I’ll wait for the podcast to come out for better audio. If you know what you said then why don’t you post it?

As the has-been linguist of the group, I’ll reply to this one—seeing how the importance of definitions and contexts comes up on so many of our thread.

The word debate has more than one meaning. This topic heated up when you criticized @Swamidass for not pursing a particular idea back-and-forth with Dr. Behe. You were apparently expecting some type of structured debate where the objective is to convince the audience that a speaker’s position is the best supported and argued. Dr. Swamidass even emphasized more than once that his goal wasn’t necessarily to push people to abandon their positions and embrace his. The evening was structured quite simply (with few of the standard elements of a formal debate, such as cross-examinations and rebuttal outlines) because it was meant to be informational and focused on cordial dialogue.

As to the Eventbrite promotional page, the word “debate” is used three times. The text reinforces the discussion objective. It is clear to me that whoever wrote that page is using the word “debate” in the casual sense of a dialogue between parties of different viewpoints and not a systematic and structured series of constructives-and-rebuttals which you are demanding of the subtopic.

Was the event a debate in the sense of speakers disagreeing on a controversial topic and explaining why they disagreed? Yes. Was it a structured debate where the Negative speaker was expected to deliver a first and second constructive to match each point of the Affirmative Constructives? No. Were there multiple rebuttal rounds further dissecting the Affirmative’s proposal outline? No. It wasn’t that kind of debate.

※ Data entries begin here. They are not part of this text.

(** * nn-tools-services: the Gemini chat endpoint

    A shallow embedding of [src/endpoints/llm/base.ts] and
    [src/endpoints/llm/geminiChat.ts] (both the [fetch] based endpoint and the
    variant built on the provider SDK), with the properties of the response
    translation layer stated and proved over it.

    JavaScript strings are represented by their UTF-8 bytes ([string]); byte
    arrays ([Uint8Array]) are [list Byte.byte].  JSON numbers are exact
    rationals; IEEE rounding is not modelled. *)

From Stdlib Require Import List String Ascii ZArith QArith Bool.
From Stdlib Require Import Numbers.DecimalString Numbers.DecimalZ.
Import ListNotations.

Set Warnings "-register-all,-notation-for-abbreviation".

Open Scope string_scope.
Open Scope Z_scope.

(* ================================================================== *)
(** * The JavaScript fragment the endpoint is written in               *)
(* ================================================================== *)

Module JS.

(** Values of type [any]: what [JSON.parse] and [response.json()] return,
    plus [undefined], which property access produces for a missing key. *)
Inductive value : Type :=
| VUndefined
| VNull
| VBool (b : bool)
| VNumber (q : Q)
| VString (s : string)
| VArray (xs : list value)
| VObject (fields : list (string * value)).

(** One violated constraint of a zod schema: the field, and the message
    when the schema gives one. *)
Inductive ZodIssue : Type :=
| invalid_type (path expected : string)
| too_small (path : string) (message : option string)
| too_big (path : string) (message : option string).

(** Things that can be thrown. *)
Inductive exn : Type :=
| TypeError (msg : string)
| RangeError (msg : string)
| SyntaxError (msg : string)
| ZodError (issues : list ZodIssue)
| NetworkError (msg : string).

(** The outcome of evaluating an expression or awaiting a promise. *)
Inductive completion (A : Type) : Type :=
| Normal (a : A)
| Throw (e : exn).
(** C2, as the code has it.  A pair that an overflow of the paired buffer
    leaves in the paired stage keeps its flags, its reads, its primary
    result, its capacities and its cursor; its counts are the capacity plus
    one and two zeros.  A pair that an overflow of the single-end buffer
    leaves in the fallback keeps its flags, its reads, its paired secondary
    buffer, its capacities, its cursor and, in the primary result, the flags
    of the pair and the fields of the second read; its paired count
    [nSecondaryResults] is not kept but reset to 0, and the count of the
    first read is the single-end capacity plus one.  Both overflows make the
    stage answer that the barcode is not finished. *)
Theorem overflow_keeps_all_but_counts n maxEdit maxReturn ts e i t :
  i < n -> ts !! i = Some t ->
  (forall t',
     pairNotDone t = true ->
     fst (fst (align_second_stage cfg n maxEdit maxReturn ts e)) !! i
       = Some t' ->
     pairNotDone t' = true ->
     kept_by_paired_overflow t t' /\
     nSecondaryResults t' = wrap64 (secondaryResultBufferSize t + 1) /\
     nSingleEndSecondaryResultsForFirstRead t' = 0%Z /\
     nSingleEndSecondaryResultsForSecondRead t' = 0%Z /\
     snd (fst (align_second_stage cfg n maxEdit maxReturn ts e)) = false) /\
  (forall t',
     singleNotDone t = true ->
     fst (fst (align_third_stage cfg n maxEdit maxReturn ts e)) !! i
       = Some t' ->
     singleNotDone t' = true ->
     kept_by_single_overflow t t' /\
     nSecondaryResults t' = 0%Z /\
     nSingleEndSecondaryResultsForFirstRead t'
       = wrap64 (singleSecondaryBufferSize t + 1) /\
     nSingleEndSecondaryResultsForSecondRead t' = 0%Z /\
     snd (fst (align_third_stage cfg n maxEdit maxReturn ts e)) = false).
Proof.
  intros Hi Ht. split; intros t' Hflag Ht' Hflag'.
  - destruct (second_stage_at n maxEdit maxReturn ts e i t Hi Ht)
      as (l & f & t1 & f' & _ & Hstep & Ht1 & Hf).
    rewrite Ht' in Ht1. injection Ht1 as <-.
    remember (calls_of i l) as li eqn:Hli. clear Hli.
    destruct Hstep as [Hp | o3 Hp Ho | o3 o4 Hp Ho].
    + congruence.
    + unfold kept_by_paired_overflow. simpl. repeat split.
      destruct (snd (fst (align_second_stage cfg n maxEdit maxReturn ts e)));
        [discriminate (Hf eq_refl)|reflexivity].
    + rewrite paired_scored_pairNotDone in Hflag'. discriminate.
  - destruct (third_stage_at n maxEdit maxReturn ts e i t Hi Ht)
      as (l & f & t1 & f' & _ & Hstep & Ht1 & Hf).
    rewrite Ht' in Ht1. injection Ht1 as <-.
    remember (calls_of i l) as li eqn:Hli. clear Hli.
    destruct Hstep as [Hs | t1 fin1 l1 Hs Hr | t1 fin1 l1 Hs Hr].
    + congruence.
    + simpl in Hflag'. discriminate.
    + destruct (reads_overflow_kept _ _ _ _ _ _ Hr)
        as (Hk & Hn & Hn1 & Hn2 & ->).
      split; [exact Hk|]. repeat split; auto.
      destruct (snd (fst (align_third_stage cfg n maxEdit maxReturn ts e)));
        [discriminate (Hf eq_refl)|reflexivity].
Qed.

(** ** The flags over the invocations *)

Lemma only_clears_refl t : only_clears t t.
Proof. split; auto. Qed.

Lemma only_clears_trans t1 t2 t3 :
  only_clears t1 t2 -> only_clears t2 t3 -> only_clears t1 t3.
Proof. intros [H1 H2] [H3 H4]. split; auto. Qed.

Lemma third_stage_step_only_clears i t f t' f' l :
  third_stage_step cfg i t f t' f' l -> only_clears t t'.
Proof.
  intros H. apply third_stage_step_flags in H as [Hp Hs].
  split; [congruence|exact Hs].
Qed.

Lemma align_at_only_clears i t t' fin l :
  align_at cfg i t t' fin l -> only_clears t t'.
Proof.
  intros H.
  destruct H as [f t1 l1 H1 | f t1 f1 l1 f2 t2 f2' l2 H1 H2
                 | f t1 f1 l1 f2 t2 l2 f3 t3 f3' l3 fin H1 H2 H3 Hfin];
    apply first_stage_step_flags in H1; auto;
    apply second_stage_step_flags in H2;
    try apply third_stage_step_only_clears in H3;
    eauto using only_clears_trans.
Qed.

Lemma first_stage_only_clears n : flags_only_clear (align_first_stage cfg n).
Proof.
  intros ts e i t t' Ht Ht'.
  destruct (align_first_stage_emits n ts e) as (l & _ & Hrun).
  destruct (decide (i < n)) as [Hi|Hi].
  - destruct (first_stage_run_at _ _ _ _ _ i t Hrun Hi Ht)
      as (f & t1 & f1 & l1 & Hstep & Ht1 & _).
    rewrite Ht' in Ht1. injection Ht1 as <-.
    apply first_stage_step_flags in Hstep. exact Hstep.
  - destruct (first_stage_run_elsewhere _ _ _ _ _ i Hrun) as [Hl _];
      [left; lia|].
    rewrite Hl, Ht in Ht'. injection Ht' as <-. apply only_clears_refl.
Qed.

Lemma second_stage_only_clears n maxEdit maxReturn :
  flags_only_clear (align_second_stage cfg n maxEdit maxReturn).
Proof.
  intros ts e i t t' Ht Ht'.
  destruct (decide (i < n)) as [Hi|Hi].
  - destruct (second_stage_at n maxEdit maxReturn ts e i t Hi Ht)
      as (l & f & t1 & f' & _ & Hstep & Ht1 & _).
    rewrite Ht' in Ht1. injection Ht1 as <-.
    apply second_stage_step_flags in Hstep. exact Hstep.
  - destruct (second_stage_elsewhere n maxEdit maxReturn ts e i)
      as (l & _ & _ & Hl); [left; lia|].
    rewrite Hl, Ht in Ht'. injection Ht' as <-. apply only_clears_refl.
Qed.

You were expecting something different than what the organizers and the speakers had in mind. Indeed, the above explains why the moderator kept curbing cross-examination and rebuttals that deviated from the discussion agenda.

Of course, the questions and issues you have brought up in this thread have been repeatedly addressed on various Peaceful Science threads and in the peer-reviewed scientific literature. Nevertheless, various participants will no doubt continue to summarize and post links to those answers.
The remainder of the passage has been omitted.